## What needs to be done
Below is a block of entries; repeat exactly the lines starting at the line that contains "Definition parent_read_dir_with_limit (path" and ending at the line that contains "TokioFiles.listing (parent_supported_attr_request path", both included.

[Saved entries]
═══

(* ===== verification/TokioV4Protocol.v ===== *)
(** * Further operations of the asynchronous NFSv4 client (src/src/v4/tokio.rs)

    Public and parent directories, the session's back channel, security
    flavours, delegations, and the operations of NFSv4.1 and 4.2 on layouts,
    devices and byte ranges, translated from src/src/v4/tokio.rs over
    [TokioV4Files]. *)

From Stdlib Require Import Strings.String Strings.Byte.
From S2P Require Import Prelude Text Xdr Status Errors Rpc V3Client V3Blocking V4Attr V4Ops V4Results.
From S2P Require Import V4Client V4Extract V4Session V4Files V4Protocol TokioV4 TokioV4Files.
Import FileHandle (FileHandle).
Import StateId (StateId).
Import Bitmap (Bitmap).
Import Fattr (Fattr).
Import BasicAttributes (BasicAttributes).
Import NfsTime (NfsTime).
Import FsStat (FsStat).
Import FsInfo (FsInfo).
Import PathConf (PathConf).
Import StableHow (StableHow).
Import OpenHow (OpenHow).
Import AccessResult (AccessResult).
Import CallbackSecParms (CallbackSecParms).
Import ChannelDirFromClient (ChannelDirFromClient).
Import BindConnToSessionResult (BindConnToSessionResult).
Import SetSsvResult (SetSsvResult).
Import SecInfo (SecInfo).
Import SecInfoStyle (SecInfoStyle).
Import OpenDelegation (OpenDelegation).
Import DelegationClaim (DelegationClaim).
Import GetDirDelegationArgs (GetDirDelegationArgs).
Import GetDirDelegationResult (GetDirDelegationResult).
Import IoAdviceType (IoAdviceType).
Import IoAdviseResult (IoAdviseResult).
Import ReadPlusResult (ReadPlusResult).
Import SeekContent (SeekContent).
Import SeekResult (SeekResult).
Import AppDataBlock (AppDataBlock).
Import WriteResponse (WriteResponse).
Import CopyResult (CopyResult).
Import CopyNotifyResult (CopyNotifyResult).
Import CopyOffloadOptions (CopyOffloadOptions).
Import OffloadStatusResult (OffloadStatusResult).
Import NetLoc (NetLoc).
Import LayoutType (LayoutType).
Import LayoutIomode (LayoutIomode).
Import LayoutUpdate (LayoutUpdate).
Import LayoutReturn (LayoutReturn).
Import LayoutGetResult (LayoutGetResult).
Import LayoutCommitResult (LayoutCommitResult).
Import LayoutReturnResult (LayoutReturnResult).
Import DeviceError (DeviceError).
Import IoInfo (IoInfo).
Import GetDeviceInfoResult (GetDeviceInfoResult).
Import DeviceListCursor (DeviceListCursor).
Import DeviceListPage (DeviceListPage).
Import Operation (Operation).
Import CompoundResponse (CompoundResponse).
Import DirPageCursor (DirPageCursor).
Import DirEntry (DirEntry).
Import DirPage (DirPage).

Import TokioV4.Session.

#[local] Open Scope Z_scope.

Module TokioProtocol.
Section protocol.
Context {W R : Type} `{!Nfs4Rpc W R, !Nfs4Net W R}.
#[local] Abbreviation World := (V4Session.World W R).

(** ** The public file handle *)

Definition public_supported_attr_request (path : str) (attrs : list Z) : M World Error Bitmap :=
  supported ← TokioFiles.public_supported_attrs path;
  lift (Bitmap.from_supported_attrs supported attrs).
Definition public_read_dir_with_limit (path : str) (max_entries : Z) : M World Error (list DirEntry) :=
  TokioFiles.listing (public_supported_attr_request path FATTR4_BASIC_ATTRS)
    (λ readdir, public_path_ops path [readdir]) response_readdir "NFSv4 public-filehandle READDIR" max_entries.
Definition public_read_dir (path : str) : M World Error (list DirEntry) :=
  max_dir_entries ← field Client.max_dir_entries;
  public_read_dir_with_limit path max_dir_entries.
Definition public_read_dir_limited (path : str) (max_entries : Z) : M World Error (list DirEntry) :=
  TokioFiles.listing_limited (public_read_dir_with_limit path) max_entries.
Definition public_read_dir_page_limited (path : str) (cursor : option DirPageCursor) (max_entries : Z)
    : M World Error DirPage :=
  TokioFiles.listing_page (public_supported_attr_request path FATTR4_BASIC_ATTRS)
    (λ readdir, public_path_ops path [readdir]) response_readdir cursor max_entries.
Definition public_read_dir_page (path : str) (cursor : option DirPageCursor) : M World Error DirPage :=
  max_dir_entries ← field Client.max_dir_entries;
  public_read_dir_page_limited path cursor max_dir_entries.
Definition public_fsstat (path : str) : M World Error FsStat :=
  attrs ← TokioFiles.public_supported_attr_values path FATTR4_FSSTAT_ATTRS;
  lift (parse_fsstat attrs).
Definition public_fsinfo (path : str) : M World Error FsInfo :=
  attrs ← TokioFiles.public_supported_attr_values path FATTR4_FSINFO_ATTRS;
  lift (parse_fsinfo attrs).
Definition public_pathconf (path : str) : M World Error PathConf :=
  attrs ← TokioFiles.public_supported_attr_values path FATTR4_PATHCONF_ATTRS;
  lift (parse_pathconf attrs).

(** ** The parent of a path *)

Definition parent_supported_attrs (path : str) : M World Error Bitmap :=
  attrs ← lift (Bitmap.from_known_attrs [FATTR4_SUPPORTED_ATTRS]);
  operations ← lift (parent_path_ops path [Operation.GetAttr attrs]);
  response ← compound operations;
  attrs ← lift (response_getattr response);
  lift (parse_supported_attrs attrs).
Definition parent_getattr_values (path : str) (attr_request : Bitmap) : M World Error Fattr :=
  if Bitmap.is_empty attr_request then mret (empty_attrs attr_request) else
  operations ← lift (parent_path_ops path [Operation.GetAttr attr_request]);
  response ← compound operations;
  lift (response_getattr response).
Definition parent_supported_attr_values (path : str) (attrs : list Z) : M World Error Fattr :=
  supported ← parent_supported_attrs path;
  attrs ← lift (Bitmap.from_supported_attrs supported attrs);
  parent_getattr_values path attrs.
Definition parent_getattr (path : str) : M World Error BasicAttributes :=
  attrs ← parent_supported_attr_values path FATTR4_BASIC_ATTRS;
  lift (parse_basic attrs).
Definition parent_supported_attr_request (path : str) (attrs : list Z) : M World Error Bitmap :=
  supported ← parent_supported_attrs path;
  lift (Bitmap.from_supported_attrs supported attrs).
Definition parent_read_dir_with_limit (path : str) (max_entries : Z) : M World Error (list DirEntry) :=
  TokioFiles.listing (parent_supported_attr_request path FATTR4_BASIC_ATTRS)
    (λ readdir, parent_path_ops path [readdir]) response_readdir "NFSv4 parent READDIR" max_entries.
Definition parent_read_dir (path : str) : M World Error (list DirEntry) :=
  max_dir_entries ← field Client.max_dir_entries;
  parent_read_dir_with_limit path max_dir_entries.
Definition parent_read_dir_limited (path : str) (max_entries : Z) : M World Error (list DirEntry) :=
  TokioFiles.listing_limited (parent_read_dir_with_limit path) max_entries.
Definition parent_read_dir_page_limited (path : str) (cursor : option DirPageCursor) (max_entries : Z)
    : M World Error DirPage :=
  TokioFiles.listing_page (parent_supported_attr_request path FATTR4_BASIC_ATTRS)
    (λ readdir, parent_path_ops path [readdir]) response_readdir cursor max_entries.
Definition parent_read_dir_page (path : str) (cursor : option DirPageCursor) : M World Error DirPage :=
  max_dir_entries ← field Client.max_dir_entries;
  parent_read_dir_page_limited path cursor max_dir_entries.
Definition parent_fsstat (path : str) : M World Error FsStat :=
  attrs ← parent_supported_attr_values path FATTR4_FSSTAT_ATTRS;
  lift (parse_fsstat attrs).
Definition parent_fsinfo (path : str) : M World Error FsInfo :=
  attrs ← parent_supported_attr_values path FATTR4_FSINFO_ATTRS;
  lift (parse_fsinfo attrs).
Definition parent_pathconf (path : str) : M World Error PathConf :=
  attrs ← parent_supported_attr_values path FATTR4_PATHCONF_ATTRS;
  lift (parse_pathconf attrs).
Definition parent_access (path : str) (access : Z) : M World Error AccessResult :=
  operations ← lift (parent_path_ops path [Operation.Access access]);
  response ← compound operations;
  lift (response_access response).

(** ** The session *)

Definition reconnect : M World Error unit := recover_session.
Definition backchannel_ctl (callback_program : Z) (callback_sec_parms : list CallbackSecParms)
    : M World Error unit :=
  response ← compound
    [Operation.BackchannelCtl (BackchannelCtlArgs.mkBackchannelCtlArgs callback_program callback_sec_parms)];
  TokioFiles.ensure_status response "BACKCHANNEL_CTL".
Definition bind_conn_to_session_with_options (direction : ChannelDirFromClient) (use_conn_in_rdma_mode : bool)
    : M World Error BindConnToSessionResult :=
  session_id ← field Client.session_id;
  response ← raw_compound (lit_bytes "bind-conn-to-session")
    [Operation.BindConnToSession
       (BindConnToSessionArgs.mkBindConnToSessionArgs session_id direction use_conn_in_rdma_mode)];
  lift (response_bind_conn_to_session response).
Definition bind_conn_to_session (direction : ChannelDirFromClient) : M World Error BindConnToSessionResult :=
  bind_conn_to_session_with_options direction false.
Definition set_ssv (ssv digest : list byte) : M World Error SetSsvResult :=
  response ← compound [Operation.SetSsv (SetSsvArgs.mkSetSsvArgs ssv digest)];
  lift (response_set_ssv response).
(** ** Parts of the state *)

#[export] Instance cut_on_net {A} (m : M W Error A) (b : M W' Error A) : Cut m b → cutE (on_net m) (on_net b).
Proof. by apply cut_zoom. Qed.
#[export] Instance cut_on_store {A} (m : M LockStore Error A) : cutE (on_store m) (on_store m).
Proof.
  split; [intros t; unfold on_store, zoom; by destruct (m (env_locks t))|]. intros s.
  unfold dropped_within, on_store, zoom. simpl. by destruct (m (env_locks s)) as [l [a|e|[]]].
Qed.
#[export] Instance cut_thread_sleep {E} delay :
  cutE (thread_sleep (R := R) (E := E) delay) (thread_sleep (R := R') delay).
Proof.
  unfold thread_sleep. apply cut_bind; [|intros _; by apply cut_modify].
  apply cut_map_err. apply cut_zoom; [done..|apply _].
Qed.
#[export] Instance cut_on_env {A} (m : M (Env W) Error A) (b : M (Env W') Error A) : Cut m b → cut (on_env m) (on_env b).
Proof. by apply cut_zoom. Qed.
Lemma cutR_on_env {A A'} (V : A → A' → Prop) (m : M (Env W) Error A) (b : M (Env W') Error A') :
  CutR V m b → CutR (S := World W R) (S' := World W' R') V (on_env m) (on_env b).
Proof. by apply cutR_zoom. Qed.
#[export] Instance cut_on_rpc {A} (m : M (W * R) Error A) (b : M (W' * R') Error A) : Cut m b → cut (on_rpc m) (on_rpc b).
Proof. by apply cut_zoom. Qed.
#[export] Instance cut_on_conn {A} (m : M (W * R) Error A) (b : M (W' * R') Error A) : Cut m b → cutC (on_conn m) (on_conn b).
Proof. by apply cut_zoom. Qed.
#[export] Instance cut_conn_env {A} (m : M (Env W) Error A) (b : M (Env W') Error A) : Cut m b → cutC (on_snd m) (on_snd b).
Proof. by apply cut_zoom. Qed.
#[export] Instance cut_set_max_record_size size :
  Cut (S := W * R) (S' := W' * R') (on_snd (rpc_set_max_record_size (W := W) size))
    (on_snd (rpc_set_max_record_size (W := W') size)).
Proof.
  unfold on_snd. apply cut_snd. intros r. pose proof (cut_rpc_set_max size r) as Hr. simpl in Hr.
  by destruct (rpc_set_max_record_size size r) as [r1 [a|e|[]]].
Qed.
Lemma cut_field {A} (f : Client R → A) f' : (∀ c, f c = f' (carry c)) → cut (field f) (field f').
Proof. intros Hf. apply cut_gets. intros w. apply Hf. Qed.
Lemma cutR_self : CutR (S := World W R) (S' := World W' R') same_client (field id) (field id).
Proof. by apply cutR_gets. Qed.
Lemma cut_update f f' : (∀ c, carry (f c) = f' (carry c)) → cut (update f) (update f').
Proof. intros Hf. apply cut_modify; [|done]. intros w. unfold erase, world4_erasure. simpl. by rewrite Hf. Qed.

═══

## Written solution
Definition parent_read_dir_with_limit (path : str) (max_entries : Z) : M World Error (list DirEntry) :=
  TokioFiles.listing (parent_supported_attr_request path FATTR4_BASIC_ATTRS)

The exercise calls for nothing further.